L’Académie des Beaux-Arts de Verviers continue de se dégrader, et désormais, les constats sont actés au plus haut niveau. Interrogée au Parlement, la ministre-présidente Elisabeth Degryse confirme l’état critique du bâtiment.
Toiture défaillante, installation électrique non conforme, besoins urgents en ventilation, interrogations sur la stabilité de certaines structures, performances énergétiques insuffisantes et manque d’espaces pédagogiques. Des éléments qui viennent valider les alertes répétées du terrain.
« Ces constats confirment la gravité de la situation », souligne le député Ersel Kaynak (PS)
Un dossier à l’étude, mais sans échéance
La Ville de Verviers a introduit une candidature dans le cadre du Plan d’investissements exceptionnels (PIE).
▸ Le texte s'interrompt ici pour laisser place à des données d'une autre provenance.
Lemma prefill_exact {A} attempt (retry : A) on_error s :
  slot s ROLE_P = None → ∃ s' i e w j, prefill_half env cfg attempt retry on_error s = (s', Ret (inl ((i, e), JObj j))) ∧
    ctl s' = ctl (add_post s (p_body s)) ∧ normalize_role i = Some ROLE_P ∧ clean_w w ∧ fle (active_kv_cache w) f0 = false ∧
    slot s' ROLE_P = Some (mkWorkload (active_kv_cache w) f0) ∧ (∀ r, r ≠ ROLE_P → slot s' r = slot s r) ∧
    r_ledger s' = r_ledger s ++ [charge_of (i, e, w); mkCharge ROLE_P (ins_id i) (ep_id e) (refund RELEASE_TOKENS w)].
Proof.
  intros Hs. destruct (prepare_exact ROLE_P s Hs) as (s1 & i & e & w & E1 & Hc1 & Hr & Hw & Hkv & Hp1 & Hd1 & Hl1).
  specialize (Hkv eq_refl). unfold prefill_half.
  assert (req_data (r_req s1) = req_data (r_req s)) as Hdata by (unfold ctl in Hc1; congruence).
  set (s2 := add_post s1 (p_body s)). destruct (Hpost (r_tick s2)) as [j Hj].
  set (s3 := set_req (tick (tick s2)) (update_state (e_now env (S (r_tick s2))) (r_req s1) PREFILL_END)).
  destruct (ignore_exact (i, e) RELEASE_TOKENS s3 ROLE_P) as (s4 & E4 & Hc4 & Hst4 & Hd4 & Hp4 & Hl4); [done|done|].
  assert (forward_p_request env (i, e) s1 = (s4, Ret (JObj j))) as Ef.
  { unfold forward_p_request, forward_request, forward_request_at. erewrite M_bind_Ret by reflexivity.
    rewrite (M_bind_Ret _ _ s1 (tick s2) (JObj j)).
    2: { rewrite Hdata. change (copy_req_data_for_engine (gen_p_request (req_data (r_req s)))) with (p_body s).
         do 3 (erewrite M_bind_Ret by reflexivity). unfold mlift. simpl. simpl in Hj. by rewrite Hj. }
    erewrite M_bind_Ret by reflexivity. cbn [fst snd]. change (set_req _ _) with s3. by rewrite (M_bind_Ret _ _ _ _ _ E4). }
  exists s4, i, e, w, j. split.
  { erewrite M_bind_Ret; [|apply mexcept_Ret; by rewrite (M_bind_Ret _ _ _ _ _ E1)].
    cbv beta iota. erewrite mfinally_eq; [reflexivity|apply mexcept_Ret; by rewrite (M_bind_Ret _ _ _ _ _ Ef)|].
    erewrite M_bind_Ret by reflexivity. rewrite decide_True by (by rewrite Hst4). reflexivity. }
  assert (slot s3 ROLE_P = Some w) as Hs3 by exact Hp1. rewrite Hs3 in Hp4, Hl4.
  split_and!; try done.
  - rewrite Hc4. unfold ctl in *. simpl. congruence.
  - rewrite Hp4. simpl. unfold rest. simpl. by rewrite Hkv.
  - intros r Hne. rewrite Hd4 by done. change (slot s3 r) with (slot s1 r). by apply Hd1.
  - rewrite Hl4. simpl. by rewrite Hl1, <- app_assoc.
Qed.

(** *** A decode stream that breaks before its first frame *)

Context (json_loads : string → option json) (json_encode : json → string) (json_dumps_len : json → Z).
(** The bytes that arrive, not a complete frame, and the exception. *)
Context (c : string) (broken : pyexn) (Hframe : frame_end (chars c) = None).
Context (Hstream : ∀ t, e_stream env t = mkStream (if decide (c = ""%string) then [] else [c]) (Some broken)).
Les analyses administratives sont désormais terminées et le dossier est actuellement à l’examen. Mais aucune décision n’est annoncée. Et surtout, aucun calendrier n’existe. « La réglementation ne prévoit aucun délai pour la validation des projets retenus », précise la ministre-présidente Elisabeth Degryse. Une absence de timing qui alimente l’inquiétude sur le terrain.
Une urgence qui s’installe dans la durée
Sur place, la situation ne cesse de se tendre. La Ville a déjà dû engager des travaux d’urgence pour maintenir l’occupation du bâtiment. Mais ces interventions ne font que retarder l’inévitable. Chaque mois sans décision repousse les investissements nécessaires et fragilise un peu plus l’avenir de l’établissement. « Les élèves, les enseignants et toute la communauté éducative ne peuvent rester plus longtemps dans l’attente », insiste Ersel Kaynak.
Pour l’heure, l’Académie des Beaux-Arts de Verviers continue de fonctionner dans un bâtiment vieillissant, alors que son avenir dépend toujours d’une décision qui, elle, se fait attendre.